In August 1966 Kerr offered the press and the police morality squad a sneak preview of the topless dancing he planned to introduce. The cops declined the invitation, but the press showed up to see what the hype was about. The show was a disaster; according to the Globe and Mail, reporters “cramped 60-strong in a dark, stuffy 12-by-15 room for half an hour, threatened to walk out before the act went on.” The star attraction, described as a 21-year old girl of Swedish extraction, went on 40 minutes later than scheduled. Housed in a wrought-iron cage in the Jungle Room (a second floor lounge carpeted in grass), the masked dancer was to be presented under a black light, slightly shrouded by a dry ice machine. The equipment spewed out too much smoke, choking the audience and making it impossible to tell if she actually was topless. A minute into her dance, the reporters walked out amid cries of “fake,” “fraud,” and at least one politically incorrect term for “ripoff.” The Globe and Mail advised Kerr to “restrict his exotica to the chocolate-covered ants and bees on his menu at $17.95 a plate.”

Wyche, billed as “the world’s first topless folksinger,” demonstrates her musical talents in front of news photographers, December 1967. Photo by Richard Cole, taken for the Telegram. York University Archives, 1974-002 / 132.

For the next few years, the Mynah Bird tried topless anything. In December 1967 Kerr introduced Wyche, “the world’s first topless folksinger,” whose guitar covered her from armpits down. The following spring silent nudie movies from the UK were screened in the Jungle Room, which consisted mainly of busty women slipping off their tops and into sudsy tubs. In May 1971, Kerr placed a classified in the Globe and Mail for a “nude chef.” Applicants were interviewed by Kerr’s mother-in-law, who he claimed was a chef and dietician. Apart from wearing a legally-mandated chef’s hat, the cooks served up sandwiches and drinks in the buff. Kerr’s increasing obsession with nudity led Mynah Birds bassist Bruce Palmer to later call him “the Larry Flynt of Yorkville.”
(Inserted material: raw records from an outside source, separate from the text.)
(** What the file system relies on of [either_copyout] and [either_copyin]. *)
Class UserMemSpec (U : Type) `{UserMem U} := {
  u_out : U → bool → Z → bytes → U → Prop;   (* the bytes were stored there *)
  u_out_nil u user a : u_out u user a [] u;
  u_out_app u u1 u2 user a d1 d2 : u_out u user a d1 u1 → u_out u1 user (u64 (a + Z.of_nat (length d1))) d2 u2 → u_out u user a (d1 ++ d2) u2;
  u_open : U → bool → Z → Z → Prop;          (* so many bytes may be stored there *)
  copyout_ok u user a d : ∃ r u', either_copyout user a d u = Ret (r, u') ∧ (r = 0 ∧ u_out u user a d u' ∨ r = -1) ∧
    ∀ k, 0 <= k → u_open u user a (Z.of_nat (length d) + k) → r = 0 ∧ u_open u' user (u64 (a + Z.of_nat (length d))) k;
  u_bytes : U → bool → Z → bytes → Prop;     (* the bytes are there *)
  u_bytes_take u user a d (m : nat) : u_bytes u user a d → u_bytes u user a (take m d);
  copyin_ok u user a d (m : nat) : u_bytes u user a d → (m <= length d)%nat →
    either_copyin user a (Z.of_nat m) u = Ret ((0, take m d), u) ∧ u_bytes u user (u64 (a + Z.of_nat m)) (drop m d);
}.

(** ** Contents *)

Section contents.
Implicit Types (v : Z → block) (l : list Z).
Definition fbyte v l (o : Z) : Z := nth (Z.to_nat (o mod BSIZE)) (v (blk_of v l (o / BSIZE))) 0.
Definition contents v l (off n : Z) : bytes := fbyte v l <$> seqZ off n.
(** A file of [size] bytes has the blocks it needs. *)
Definition dense v l (size : Z) : Prop := 0 <= size <= MAXFILE * BSIZE ∧ ∀ bn, 0 <= bn → bn * BSIZE < size → blk_of v l bn ≠ 0.

(** A chunk inside a block. *)
Lemma contents_chunk v l off m : 0 <= off → 0 <= m → off mod BSIZE + m <= BSIZE → Z.of_nat (length (v (blk_of v l (off / BSIZE)))) = BSIZE →
  sub_bytes (v (blk_of v l (off / BSIZE))) (off mod BSIZE) m = Some (contents v l off m).
Proof using.
  intros H0 Hm Hb Hl. pose proof (Z.mod_pos_bound off BSIZE ltac:(done)) as Hr. destruct (sub_bytes_is_Some (v (blk_of v l (off / BSIZE))) (off mod BSIZE) m) as [d Hd]; [lia..|].
  rewrite Hd. f_equal. apply list_eq. intros j. unfold contents. rewrite list_lookup_fmap. destruct (decide (Z.of_nat j < m)) as [Hj|Hj].
  - rewrite (lookup_sub_bytes _ _ _ _ _ Hd Hj), lookup_seqZ_lt by lia. cbn [fmap option_fmap option_map]. unfold fbyte.
    assert ((off + Z.of_nat j) / BSIZE = off / BSIZE ∧ (off + Z.of_nat j) mod BSIZE = off mod BSIZE + Z.of_nat j) as [-> ->] by (unfold BSIZE in *; split; dlia).
    rewrite Z2Nat.inj_add, Nat2Z.id by lia. destruct (lookup_lt_is_Some_2 (v (blk_of v l (off / BSIZE))) (Z.to_nat (off mod BSIZE) + j)) as [x Hx]; [lia|]. by rewrite (nth_lookup_Some _ _ _ _ Hx).
  - rewrite lookup_seqZ_ge by lia. apply lookup_ge_None_2. apply length_sub_bytes in Hd. lia.
Qed.

End contents.

Section io.
Context {W B U : Type} `{HT : Trans W B} `{HU : UserMem U} `{HS : !TransSpec W B} `{HUS : !UserMemSpec U}.
Context (sb : s5_superblock) (Hsb : sb_ok t_low t_size sb) (Hone : s5_size sb <= BPB).
Implicit Types (w : W) (s : s5 W U) (v : Z → block) (h : gmap Z B) (L X : gset Z) (l : list Z).
Local Abbreviation bit := (bit sb).
Local Abbreviation in_data := (in_data sb).
Local Abbreviation wf := (wf sb).
Local Abbreviation none := (∅ : gmap Z B).

(** The state but for memory and disk. *)
Definition kept s s' (ip : inode) l : Prop := itable s' = itable s ∧ pool s' = pool (with_addrs s ip l).

Lemma fits_res_0 v l L X k : fits sb v l L X k ↔ fits_res sb 0 v l L X k.
Proof using. unfold fits, fits_res. by rewrite Nat.add_0_r. Qed.
Lemma in_um_Ret {A} (m : M U A) s a u : m (um s) = Ret (a, u) → in_um m s = Ret (a, S5 (tr s) u (itable s) (pool s)).
Proof using. intros E. unfold in_um. by rewrite E. Qed.

Lemma readi_loop_spec i user ip l v L n : wf v l → in_range 32 n → roomy none L 1 → ∀ fuel s dst off tot, TR (tr s) v none L → has s i ip l →
  0 <= off → 0 <= tot <= n → n - tot <= Z.of_nat fuel → off + (n - tot) <= MAXFILE * BSIZE → (∀ bn, off / BSIZE <= bn → bn * BSIZE < off + (n - tot) → blk_of v l bn ≠ 0) →
  ∃ r s', readi_loop sb fuel i user dst off n tot s = Ret (r, s') ∧ TR (tr s') v none L ∧ itable s' = itable s ∧ pool s' = pool s ∧
    (r = n ∧ u_out (um s) user dst (contents v l off (n - tot)) (um s') ∨ r = u32 (-1)) ∧ (u_open (um s) user dst (n - tot) → r = n).
Proof using Hsb HUS.
  intros Hw Hn Hr. induction fuel as [|fuel IH]; intros s dst off tot Ht Hs H0 Htot Hf Hmax Hb; cbn [readi_loop];
    (destruct (Z.ltb_spec tot n) as [Hlt|Hge]; cbn [negb]; [|exists tot, s; split_and!; try done; [|lia]; left; split; [lia|]; replace (n - tot) with 0 by lia; apply u_out_nil]).
  { lia. }
  set (bn := off / BSIZE) in *. assert (in_file bn) as Hbn by (unfold in_file, bn, BSIZE in *; change (MAXFILE * 1024) with (268 * 1024) in *; change MAXFILE with 268; dlia).
  assert (bn * BSIZE <= off) as Hbo by (unfold bn, BSIZE; dlia). assert (blk_of v l bn ≠ 0) as Hnz by (apply Hb; lia).
  destruct (bmap_found sb Hsb s i ip l v L bn Ht Hs Hw Hbn Hnz Hr) as (w1 & E1 & Ht1). rewrite (bind_Ret _ _ _ _ _ E1), (proj2 (Z.eqb_neq _ _)) by done.
  destruct (wf_used _ _ _ Hw (blk_of v l bn)) as [Hbd _]; [by apply uses_blk|]. pose proof (dev_range sb Hsb _ (proj1 (data_dev sb Hsb _ Hbd))) as Hdev.
  destruct (TR_bread w1 v none L (blk_of v l bn) Ht1 Hdev) as (bp & w2 & E2 & Ht2); [done|done|]. rewrite (bind_Ret _ _ _ _ _ (in_tr_Ret _ (with_tr s w1) _ _ E2)).
  pose proof (TR_data w2 v _ L _ bp Ht2 (lookup_insert_eq _ _ _)) as E3. rewrite (bind_Ret _ _ _ _ _ (in_tr_Ret _ (with_tr s w2) _ _ E3)).
  assert (u32 (n - tot) = n - tot) as -> by (apply wrap_small; unfold in_range in *; lia). pose proof (Z.mod_pos_bound off BSIZE ltac:(done)) as Hmod.
  assert (u32 (BSIZE - off mod BSIZE) = BSIZE - off mod BSIZE) as -> by (apply wrap_small; unfold in_range, BSIZE in *; lia).
  set (m := Z.min (n - tot) (BSIZE - off mod BSIZE)). assert (0 < m) as Hm by lia.
  pose proof (contents_chunk v l off m) as Ec. fold bn in Ec. rewrite Ec by (try lia; by eapply TR_length). cbn [oget]. rewrite (bind_Ret (mret _) _ _ _ _ eq_refl).
  destruct (copyout_ok (um s) user dst (contents v l off m)) as (r & u & E4 & Hout & Hopen).
  rewrite (bind_Ret _ _ _ _ _ (in_um_Ret _ (with_tr s w2) _ _ E4)).
  destruct (TR_brelse w2 v none L _ bp Ht2) as (w3 & E5 & Ht3); [done|]. rewrite (bind_Ret _ _ _ _ _ (in_tr_Ret _ (S5 w2 u (itable s) (pool s)) _ _ E5)).
  assert (Z.of_nat (length (contents v l off m)) = m) as Hlen by (unfold contents; rewrite length_fmap, length_seqZ; lia). rewrite Hlen in Hopen.
  specialize (Hopen (n - tot - m) ltac:(lia)). replace (m + (n - tot - m)) with (n - tot) in Hopen by lia.
  destruct Hout as [[-> Hout] | ->]; cbn [Z.eqb].
  - assert (u32 (off + m) = off + m ∧ u32 (tot + m) = tot + m) as [-> ->] by (change (MAXFILE * BSIZE) with 274432 in *; split; apply wrap_small; unfold in_range in *; lia).
    destruct (IH (S5 w3 u (itable s) (pool s)) (u64 (dst + m)) (off + m) (tot + m)) as (r & s' & E & Ht' & Hi' & Hp' & Hr' & Ho'); try done; try lia.
    { replace (off + m + (n - (tot + m))) with (off + (n - tot)) by lia. intros b Hb1 Hb2. apply Hb; [|done]. unfold bn. etrans; [|exact Hb1]. apply Z.div_le_mono; [done|lia]. }
    exists r, s'. split_and!; try done; [|intros Ho; apply Ho'; cbn; replace (n - (tot + m)) with (n - tot - m) by lia; by apply Hopen]. destruct Hr' as [[-> Hr'] | ->]; [left; split; [done|]|by right].
    assert (contents v l off (n - tot) = contents v l off m ++ contents v l (off + m) (n - (tot + m))) as ->.
    { unfold contents. rewrite <- fmap_app, <- seqZ_app by lia. do 2 f_equal. lia. }
    eapply u_out_app; [exact Hout|]. by rewrite Hlen.
  - eexists _, _. split; [done|]. split_and!; try done; [by right|]. by intros [? _]%Hopen.
Qed.

(** The number of bytes a call may read. *)
Definition readable (size off n : Z) : Z := if (size <? off) || (u32 (off + n) <? off) then 0 else Z.min n (size - off).

Lemma readi_spec s i ip l v L user dst off n : TR (tr s) v none L → has s i ip l → wf v l → dense v l (i_size ip) → in_range 32 off → in_range 32 n → roomy none L 1 →
  let m := readable (i_size ip) off n in
  ∃ r s', s5_readi sb i user dst off n s = Ret (r, s') ∧ TR (tr s') v none L ∧ itable s' = itable s ∧ pool s' = pool s ∧
    (r = m ∧ u_out (um s) user dst (contents v l off m) (um s') ∨ r = -1) ∧ (u_open (um s) user dst m → r = m).
Proof using Hsb HUS.
  intros Ht Hs Hw [Hsz Hd] Ho Hn Hr m. unfold s5_readi. rewrite (bind_Ret _ _ _ _ _ (get_inode_run s i ip l Hs)). unfold m, readable. change (MAXFILE * BSIZE) with 274432 in *.
  destruct (Z.ltb_spec (i_size ip) off); cbn [orb]; [exists 0, s; split_and!; try done; left; split; [done|apply u_out_nil]|].
  destruct (Z.ltb_spec (u32 (off + n)) off) as [|Hnw]; [exists 0, s; split_and!; try done; left; split; [done|apply u_out_nil]|]. unfold in_range in *.
  assert (off + n < 2 ^ 32) as Hlt. { destruct (Z_lt_le_dec (off + n) (2 ^ 32)) as [|Hge]; [done|]. unfold wrap in Hnw. revert Hnw Hge Ho Hn. clear. dlia. }
  assert (u32 (off + n) = off + n) as -> by (apply wrap_small; unfold in_range; lia). assert (u32 (i_size ip - off) = i_size ip - off) as -> by (apply wrap_small; unfold in_range; lia).
  assert ((if i_size ip <? off + n then i_size ip - off else n) = Z.min n (i_size ip - off)) as -> by (destruct (Z.ltb_spec (i_size ip) (off + n)); lia).
  set (k := Z.min n (i_size ip - off)). destruct (readi_loop_spec i user ip l v L k Hw ltac:(unfold in_range; lia) Hr (Z.to_nat k) s dst off 0) as (r & s' & E & Ht' & Hi & Hp & Hr' & Hopen); try done; try lia.
  { change (MAXFILE * BSIZE) with 274432. lia. }
  { intros bn H1 H2. apply Hd; [|lia]. etrans; [|exact H1]. by apply Z.div_pos; [lia|]. }
  rewrite (bind_Ret _ _ _ _ _ E). rewrite Z.sub_0_r in *. exists (s32 r), s'. split_and!; try done.
  - destruct Hr' as [[-> Hr'] | ->]; [left; split; [apply swrap_small; lia|done]|by right].
  - intros Hop%Hopen. rewrite Hop. apply swrap_small; lia.
Qed.
(** C4: [s5_readi] returns the number of bytes between the offset and the end of the
    file, at most those asked for, and has copied out exactly these bytes of the
    file; -1 if a copy fails, which it does not where memory is open. The disk and
    the inode stay, no buffer is kept. *)
Theorem readi_correct s i ip l v L user dst off n : TR (tr s) v none L → has s i ip l → wf v l → dense v l (i_size ip) → in_range 32 off → in_range 32 n → roomy none L 1 →
  let m := readable (i_size ip) off n in
  ∃ r s', s5_readi sb i user dst off n s = Ret (r, s') ∧ TR (tr s') v none L ∧ itable s' = itable s ∧ pool s' = pool s ∧
    (r = m ∧ u_out (um s) user dst (contents v l off m) (um s') ∨ r = -1) ∧ (u_open (um s) user dst m → r = m).
Proof using Hsb HUS. apply readi_spec. Qed.

(** ** Writing *)

(** The free blocks to be left for later. *)
Section writing.
Context (r : nat).

(** What a write may do to the disk: the file keeps its blocks and may get new ones;
    blocks in use that are not the file's stay, as do all blocks that are no data,
    but for the free map. *)
Record edit v l v' l' : Prop := {
  ed_wf : wf v' l';
  ed_bit : ∀ y, in_dev sb y → bit v y = true → bit v' y = true;
  ed_same : ∀ n, in_data n → bit v n = true → ¬ uses v l n → v' n = v n;
  ed_meta : ∀ n, ¬ in_data n → n ≠ bmapstart sb → v' n = v n;
  ed_keep : ∀ bn, in_file bn → blk_of v l bn ≠ 0 → blk_of v' l' bn = blk_of v l bn;
  ed_new : ∀ b, uses v' l' b → uses v l b ∨ bit v b = false;
}.
Lemma edit_ext v l v' l' : ext sb v l v' l' → edit v l v' l'.
Proof using Hsb.
  intros [E1 E2 E3 E4 E5 E6 E7 E8]. constructor; try done. intros n Hn Hb Hu. apply E3; try done. intros ->. apply Hu, uses_ind. by apply (data_dev sb Hsb (ind l)).
Qed.
Lemma edit_trans v1 l1 v2 l2 v3 l3 : edit v1 l1 v2 l2 → edit v2 l2 v3 l3 → edit v1 l1 v3 l3.
Proof using Hsb.
  intros [A1 A2 A3 A4 A5 A6] [B1 B2 B3 B4 B5 B6]. constructor; auto.
  - intros n Hn Hb Hu. destruct (data_dev sb Hsb n Hn) as (Hd & Hn0 & _). rewrite B3; auto. intros [?|?]%A6; [done|congruence].
  - intros n Hn Hm. by rewrite B4, A4.
  - intros bn Hbn Hb. rewrite B5, A5; auto. by rewrite A5.
  - intros b Hb3. destruct (data_dev sb Hsb b) as [Hd _]; [by apply (wf_used _ _ _ B1)|]. destruct (B6 b Hb3) as [Hu|Hb]; [by apply A6|]. right.
    destruct (bit v1 b) eqn:E; [|done]. by rewrite (A2 b Hd E) in Hb.
Qed.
Business was perfectly fine when Kerr sold the building and closed the Mynah Bird in February 1973 to pursue more ambitious plans. A couple of months later, Kerr relaunched his business as a nudist club in a King Street East warehouse. Despite the possibility of titillation, the club offered quaint activities like checkers, darts, and rope skipping—the nude chef wasn’t retained. The business didn’t last long.

But the demise of the Mynah Bird didn’t keep Kerr and his beloved bird out of the headlines. There was a failed attempt to run Rajah as a mayoral candidate in 1978, and a short-lived attempt to win the leadership of the federal Progressive Conservative party in 1983 (we suspect brother Ben had better odds for landing either position). The pair appeared at pet expos and shopping mall events. Even in the 21st century, Kerr and Rajah toured the world to pass along their good luck.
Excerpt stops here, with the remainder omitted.